Zebras attach to any and everything in the water. Rocks, sticks, cans, bottles, boats, municipal water intakes and barges. Barges present the largest problem; while they are being loaded the zebras attach and colonize the hulls. Then as they move across our country’s waterways they are knocked off and continue to spawn, spreading them everywhere.

At the last Zebra Mussel Conference, they were reported to be throughout all the major rivers in the eastern half of the United Sates. These include Mississippi, Illinois, Ohio, Arkansas, Cumberland and Tennessee Rivers. The list goes on and on, but you get the idea.
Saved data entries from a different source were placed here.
(* ===== verification/SelectPoll.v ===== *)
(** * The echo server on select and on poll (select_poll.c)

    One thread and blocking sockets: a table of 128 clients, a TCP and a UDP socket, and a
    loop around [select] or [poll].  The kernel holds what the peers have sent; a run is a
    list of rounds, each with what arrives while the server waits.  The theorems: both
    loops are one reference loop on the table, whose table names the open connections and
    which sends back what it reads; [select] needs small descriptors for that. *)

From stdpp Require Import base numbers gmap list strings.
From Stdlib Require Import Ascii ZArith Lia.
From S2P Require Import Prelude CxxString IoMux ChatPoll.

Local Open Scope Z_scope.
#[local] Arguments Z.of_nat : simpl never.

(** ** The kernel *)

(** A connection: what has arrived and is unread, whether the peer has shut its side down
    or reset the connection.  [taken] is what [recv] has returned and [delivered] what
    [send] has taken, from the beginning. *)
Record conn := Conn {
  unread : bytes;
  fin : bool;
  reset : bool;
  taken : bytes;
  delivered : bytes
}.

(** What the kernel does at a call on a socket: interrupt or fail it, let it wait for ever
    (a peer that takes nothing), or move at most [n] bytes. *)
Inductive answer := Signal | Error | Stall | Move (n : nat).

(** [oks]: which of the calls of the set-up succeed; [replies]: which calls of [sendto].
    [others]: the open descriptors that are not connections; [gone]: the connections that
    have been closed, each with the number of connections that were open until then;
    [asked] and [answered]: all datagrams in and out. *)
Record kernel := Kernel {
  answers : list answer;
  oks : list bool;
  replies : list bool;
  others : gset Z;
  conns : gmap Z conn;
  gone : list (conn * nat);
  backlog : list conn;
  dgrams : list (Z * bytes);
  asked : list (Z * bytes);
  answered : list (Z * bytes);
  bad_close : bool;
  log : list bytes
}.

Definition with_answers (l : list answer) (k : kernel) : kernel :=
  Kernel l (oks k) (replies k) (others k) (conns k) (gone k) (backlog k) (dgrams k) (asked k)
         (answered k) (bad_close k) (log k).
Definition with_oks (l : list bool) (k : kernel) : kernel :=
  Kernel (answers k) l (replies k) (others k) (conns k) (gone k) (backlog k) (dgrams k) (asked k)
         (answered k) (bad_close k) (log k).
Definition with_others (X : gset Z) (k : kernel) : kernel :=
  Kernel (answers k) (oks k) (replies k) X (conns k) (gone k) (backlog k) (dgrams k) (asked k)
         (answered k) (bad_close k) (log k).
Definition with_conns (m : gmap Z conn) (k : kernel) : kernel :=
  Kernel (answers k) (oks k) (replies k) (others k) m (gone k) (backlog k) (dgrams k) (asked k)
         (answered k) (bad_close k) (log k).
Definition with_gone (l : list (conn * nat)) (k : kernel) : kernel :=
  Kernel (answers k) (oks k) (replies k) (others k) (conns k) l (backlog k) (dgrams k) (asked k)
         (answered k) (bad_close k) (log k).
Definition with_backlog (l : list conn) (k : kernel) : kernel :=
  Kernel (answers k) (oks k) (replies k) (others k) (conns k) (gone k) l (dgrams k) (asked k)
         (answered k) (bad_close k) (log k).
Definition with_dgrams (l asks : list (Z * bytes)) (k : kernel) : kernel :=
  Kernel (answers k) (oks k) (replies k) (others k) (conns k) (gone k) (backlog k) l asks
         (answered k) (bad_close k) (log k).
Definition with_answered (rs : list bool) (l : list (Z * bytes)) (k : kernel) : kernel :=
  Kernel (answers k) (oks k) rs (others k) (conns k) (gone k) (backlog k) (dgrams k) (asked k)
         l (bad_close k) (log k).
Definition with_bad_close (b : bool) (k : kernel) : kernel :=
  Kernel (answers k) (oks k) (replies k) (others k) (conns k) (gone k) (backlog k) (dgrams k) (asked k)
         (answered k) b (log k).
(** [printf] and [perror], the latter without the system's part *)
Definition say (s : bytes) (k : kernel) : kernel :=
  Kernel (answers k) (oks k) (replies k) (others k) (conns k) (gone k) (backlog k) (dgrams k) (asked k)
         (answered k) (bad_close k) (log k ++ [s]).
In Tennessee, Kentucky Lake is the hardest hit. The crews that moved the navigational buoys and anchors reported findings of attached zebra colonies. In the summer of ’93 T.W.R.A. officers checked the lower unit of a houseboat on Old Hickory Lake and found a few zebras; the boat had just come from Kentucky Lake. When they de-watered the lock a Cheatham Dam they found 30,000 zebras. As you can see the problem is all over Tennessee.

What can we do as boaters to help??? First of all, we can and should always flush our lower units when we change lakes. Zebras get into the water intakes and cooling systems when they are young and can live in there for up to 1 week out of water. Next, spray off your boat and check the hull. Pull all grass and weeds off; this is another favorite spot for zebras to stow away. Live wells and minnow buckets also can have small zebras you can’t see on them.

Last year on a survey on the Illinois River, the zebras were a solid carpet, everything was completely covered. All the crawfish and native mussels had been smothered out. The ecosystem there has been changed forever.

Please, it’s time for us to do all we can to save our rivers and lakes from this fate. With a little work between lakes we can keep them out of places they aren’t now. The threat is real and can be devastating.

Hope you have a good month of fishing. June is a fine month on the water. Remember to wear your lifejacket, set the hook, and may the fish be with you.